Charles told The Gleaner on Thursday that she, Prime Minister Andrew Holness, and Jamaica Labour Party Chairman Robert Montague had not received the ombudsman’s correspondence, which she described as discourteous.

“Nobody on our side has received it, and I wonder why?” Charles said as she questioned the motive of the political ombudsman.

“She has my two office addresses in St Thomas, I never miss Parliament, and she has my number. She can find me anywhere,” a furious Charles added.

But that is not the first-time MP’s main contention.

Charles argued that the conclusions of the political ombudsman are “not logical”.

The MP said that the political ombudsman has tried to embarrass her and vows to push back against those attempts.

Charles insisted that she had never tried to buy votes, declaring that the ombudsman’s accusations were crafted to avoid legal consequence.

“She made sure she writes it properly so I cannot sue her for defamation of character because she did not say I bought votes because she knows that I didn’t,” Charles told The Gleaner.

“Even a four-year-old can see that there was no vote-buying,” Charles, a dental surgeon, charged.

The dental surgeon was the first in a line of Charleses to break the near 30-year hold of opposition parliamentarian Fenton Ferguson.

Parchment Brown has noted that improperly influencing electoral choices is not a criminal offence under the Public Ombudsman (Interim) Act, unlike in Section 91 of the Representation of the People Act.
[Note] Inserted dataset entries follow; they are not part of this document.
(** * web-scraper-project: the fetcher and the validation pipeline

    A shallow embedding of [fetcher.py] and [validators.py], and the
    properties of the retry protocol and of the validation statistics.

    Conventions of the embedding.
    - Python [int] is [Z]; a Python [float] delay is an exact rational [Q]:
      the rounding of binary floating point is not modelled.  Module
      [Fetcher] reads fetcher.py over numbers and a timer without bounds;
      module [Limits] reads the same code with the bounds of the platform:
      the range of [float], the range of the timer behind [time.sleep],
      and the timeouts the transport accepts.
    - A string is the sequence of its bytes; where the code counts
      characters ([len]) the count is taken from the library.
    - A dict with string keys is a [gmap string _].
    - An effectful function takes the world and returns its result together
      with the new world; a raised exception is a result of its own, and
      the effects performed before the raise stay in the world.
    - Calls to [logger] are left out: they neither return a value that is
      used nor change the control flow. *)

From Stdlib Require Import ZArith QArith List Ascii String Lia.
From stdpp Require Import gmap strings list fin_maps sorting.
Import ListNotations.

Set Warnings "-register-all".
Local Open Scope Z_scope.

(** ** Python control flow: exceptions, early return from a loop *)

Module Py.

(** A computation over a world [W] that returns an [A] or raises an [E]. *)
Inductive result (E A : Type) : Type :=
| Ret (a : A)
| Raise (e : E).
Arguments Ret {E A} a.
Arguments Raise {E A} e.

Definition M (W E A : Type) : Type := W -> result E A * W.

Definition ret {W E A} (a : A) : M W E A := fun w => (Ret a, w).

Definition raise {W E A} (e : E) : M W E A := fun w => (Raise e, w).

Definition bind {W E A B} (c : M W E A) (k : A -> M W E B) : M W E B :=
  fun w =>
    match c w with
    | (Ret a, w') => k a w'
    | (Raise e, w') => (Raise e, w')
    end.

(** [try: body  except ...: handler]: the handler sees the exception and
    the world as the body left it; a handler with no matching clause
    raises the exception again. *)
Definition try_except {W E A} (body : M W E A) (handler : E -> M W E A)
  : M W E A :=
  fun w =>
    match body w with
    | (Ret a, w') => (Ret a, w')
    | (Raise e, w') => handler e w'
    end.

(** What one iteration of a [for] body does to the loop: fall through to
    the next iteration, or [return] from the enclosing function. *)
Inductive flow (A : Type) : Type :=
| Next
| Return (a : A).
Arguments Next {A}.
Arguments Return {A} a.

(** [for x in xs: body]. *)
Fixpoint for_each {W E X A} (xs : list X) (body : X -> M W E (flow A))
  : M W E (flow A) :=
  match xs with
  | [] => ret Next
  | x :: xs' =>
      bind (body x) (fun f =>
        match f with
        | Next => for_each xs' body
        | Return a => ret (Return a)
        end)
  end.

(** [range(n)] for an [int] n: empty when [n <= 0]. *)
Definition range (n : Z) : list Z := map Z.of_nat (seq 0 (Z.to_nat n)).

End Py.

Declare Scope py_scope.
Delimit Scope py_scope with py.
Notation "x <- c ;; k" := (Py.bind c (fun x => k))
  (at level 100, c at next level, right associativity) : py_scope.

(** ** fetcher.py *)

Module Fetcher.
Import Py.

(** The exceptions that can travel through [fetch_html].  The first four
    are the classes of [requests.exceptions] that the handlers tell apart,
    in the order of the [except] clauses: [Timeout] stands for every
    instance of [requests.exceptions.Timeout], [ConnectionError] for every
    connection error that is not a timeout, [RequestException] for every
    other request exception.  [ValueError] is the builtin one. *)
Inductive exn : Type :=
| Timeout
| HTTPError (status_code : Z)
| ConnectionError
| RequestException
| ValueError.

Record Response : Type := { status_code : Z; text : string }.

(** What the transport does with one GET. *)
Inductive transport_outcome : Type :=
| Replies (r : Response)
| TimesOut
| ConnectionFails
| OtherFailure.

(** What the function does to the outside, in the order it does it. *)
Inductive event : Type :=
| Request
| Sleep (seconds : Q).

Record world : Type := { issued : nat; trace : list event }.

Definition initial : world := {| issued := 0; trace := [] |}.

Definition emit (e : event) (w : world) : world :=
  {| issued := match e with Request => S (issued w) | Sleep _ => issued w end;
     trace := trace w ++ [e] |}.


Section Network.

(** The behaviour of the network: the outcome of the [k]-th GET issued. *)
Variable net : nat -> transport_outcome.

(** [requests.get(url, headers=HEADERS, timeout=timeout, verify=True,
    allow_redirects=True)] for a timeout the transport accepts; see
    [Limits.requests_get] for the others. *)
Definition requests_get (url : string) (timeout : Z) : M world exn Response :=
  fun w =>
    let w' := emit Request w in
    match net (issued w) with
    | Replies r => (Ret r, w')
    | TimesOut => (Raise Timeout, w')
    | ConnectionFails => (Raise ConnectionError, w')
    | OtherFailure => (Raise RequestException, w')
    end.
Parchment Brown said she was not authorised to make a report to the director of public prosecutions (DPP).

However, DPP Paula Llewellyn told The Gleaner on Thursday that the political ombudsman could turn over the case to the police if there was cause to believe that the law had been broken.

“What the police would do is investigate and then, perhaps, ask us for a ruling based on the findings of their investigations,” Llewellyn, the country’s top prosecutor, explained.
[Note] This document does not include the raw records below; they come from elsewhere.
(** * uc-intg-nzbinfo: client, configuration, setup and media player

    A shallow embedding of [NZBInfoClient] ([uc_intg_nzbinfo/client.py]):
    the display helpers ([_clean_file_path], [_smart_truncate],
    [_format_recent_files], [_calculate_eta], [_format_upcoming_date]),
    the per-application adapters as stateful code over the mutable
    [AppStatus] object, and the aggregator ([connect],
    [update_all_statuses], [get_all_statuses]).  Beside it, the
    configuration dictionary of [NZBInfoConfig] ([config.py]), the
    parsing and collecting steps of [NZBInfoSetup] ([setup.py]) and the
    text-producing parts of [NZBInfoPlayer] ([media_player.py]).

    Modelling conventions.
    - A Python [str] is a Rocq [string]; characters are ASCII, so
      [lower]/[upper] act on ASCII letters only.
    - Python [int] is [Z]; Python [float] values are rationals [Q]
      (the decimal literals the adapters parse are read exactly).
    - HTTP calls are not executed: every call of an adapter takes its
      outcome (an exception with its message, or a response with a status
      code, a content type and a JSON body that may fail to decode) from
      an oracle, so theorems quantify over all server behaviours. *)

From Stdlib Require Import ZArith QArith Qround Ascii String List.
From stdpp Require Import base gmap strings list.
Import ListNotations.

Open Scope Z_scope.

Local Notation "a +++ b" := (String.append a b) (at level 60, right associativity).

(* ------------------------------------------------------------------ *)
(** ** Python string primitives *)

Module Py.

(** [len(s)] as an [int]. *)
Definition len (s : string) : Z := Z.of_nat (String.length s).

(** [s[:k]] with Python's slicing: a negative [k] counts from the end,
    out-of-range bounds are clipped. *)
Definition slice_to (s : string) (k : Z) : string :=
  let n := if 0 <=? k then k else len s + k in
  String.substring 0 (Z.to_nat n) s.

(** [s[k:]] for [k >= 0]. *)
Definition slice_from (s : string) (k : nat) : string :=
  String.substring k (String.length s - k)%nat s.

(** [c in s] for a one-character needle. *)
Fixpoint has_char (c : ascii) (s : string) : bool :=
  match s with
  | EmptyString => false
  | String c' s' => if Ascii.eqb c c' then true else has_char c s'
  end.

(** [needle in s] for a general needle. *)
Definition contains (needle s : string) : bool :=
  match String.index 0 needle s with Some _ => true | None => false end.

Definition lower_char (c : ascii) : ascii :=
  let n := nat_of_ascii c in
  if andb (65 <=? n)%nat (n <=? 90)%nat then ascii_of_nat (n + 32) else c.

Definition upper_char (c : ascii) : ascii :=
  let n := nat_of_ascii c in
  if andb (97 <=? n)%nat (n <=? 122)%nat then ascii_of_nat (n - 32) else c.

Fixpoint map_chars (f : ascii -> ascii) (s : string) : string :=
  match s with
  | EmptyString => EmptyString
  | String c s' => String (f c) (map_chars f s')
  end.

(** [s.lower()] and [s.upper()]. *)
Definition lower (s : string) : string := map_chars lower_char s.
Definition upper (s : string) : string := map_chars upper_char s.

(** [s.startswith(p)]. *)
Definition startswith (s p : string) : bool := String.prefix p s.

(** [s.split(sep)] for a non-empty separator, scanning left to right
    for non-overlapping occurrences.  Every step consumes at least one
    character, so [String.length s + 1] steps suffice. *)
Fixpoint split_fuel (fuel : nat) (sep s : string) : list string :=
  match fuel with
  | O => [s]
  | S f =>
      match String.index 0 sep s with
      | None => [s]
      | Some i =>
          String.substring 0 i s
            :: split_fuel f sep (slice_from s (i + String.length sep))
      end
  end.

Definition split (s sep : string) : list string :=
  split_fuel (S (String.length s)) sep s.

(** [xs[-1]] of a non-empty list (a [split] result is never empty). *)
Definition last_item (xs : list string) : string := List.last xs EmptyString.

(** Index of the last occurrence of a character, if any. *)
Fixpoint rindex_char_from (c : ascii) (i : nat) (s : string) (acc : option nat)
  : option nat :=
  match s with
  | EmptyString => acc
  | String c' s' =>
      rindex_char_from c (S i) s' (if Ascii.eqb c c' then Some i else acc)
  end.

Definition rindex_char (c : ascii) (s : string) : option nat :=
  rindex_char_from c 0 s None.

(** [s.rsplit(c, 1)] when [c in s]: the text before and after the last
    occurrence of [c]. *)
Definition rsplit1 (c : ascii) (s : string) : string * string :=
  match rindex_char c s with
  | Some i => (String.substring 0 i s, slice_from s (S i))
  | None => (s, EmptyString)
  end.

(** [sep.join(xs)]. *)
Definition join (sep : string) (xs : list string) : string :=
  String.concat sep xs.

(** [s.replace(old, new)] for a non-empty [old]. *)
Definition replace (s old new : string) : string :=
  join new (split s old).

(** [str.split()] with no argument: runs of whitespace separate the
    words, leading and trailing whitespace is dropped. *)
Definition is_ws (c : ascii) : bool :=
  let n := nat_of_ascii c in
  orb (n =? 32)%nat (andb (9 <=? n)%nat (n <=? 13)%nat).

Fixpoint words_go (cur : string) (s : string) : list string :=
  match s with
  | EmptyString => if String.eqb cur "" then [] else [cur]
  | String c s' =>
      if is_ws c then
        (if String.eqb cur "" then [] else [cur]) ++ words_go "" s'
      else words_go (cur +++ String c EmptyString) s'
  end.

Definition split_ws (s : string) : list string := words_go "" s.

(** Decimal rendering of an [int], as [str(n)] / [f"{n}"]. *)
Definition digit_char (d : Z) : ascii := ascii_of_nat (48 + Z.to_nat d).

Fixpoint nat_digits (fuel : nat) (n : Z) (acc : string) : string :=
  match fuel with
  | O => acc
  | S f =>
      let acc' := String (digit_char (n mod 10)) acc in
      if n <? 10 then acc' else nat_digits f (n / 10) acc'
  end.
Parchment Brown also recommended that Charles, for three months, seek counsel from a senior party member on the Code of Conduct and the Political Ombudsman (Interim) Act.

But Charles brushed aside that suggestion as well.

“I have the best mentor in the world, and I have his DNA,” she said, hinting at her father, a retired Speaker of the House of Representatives. “He is a man of integrity, so she doesn’t have to recommend that to me.”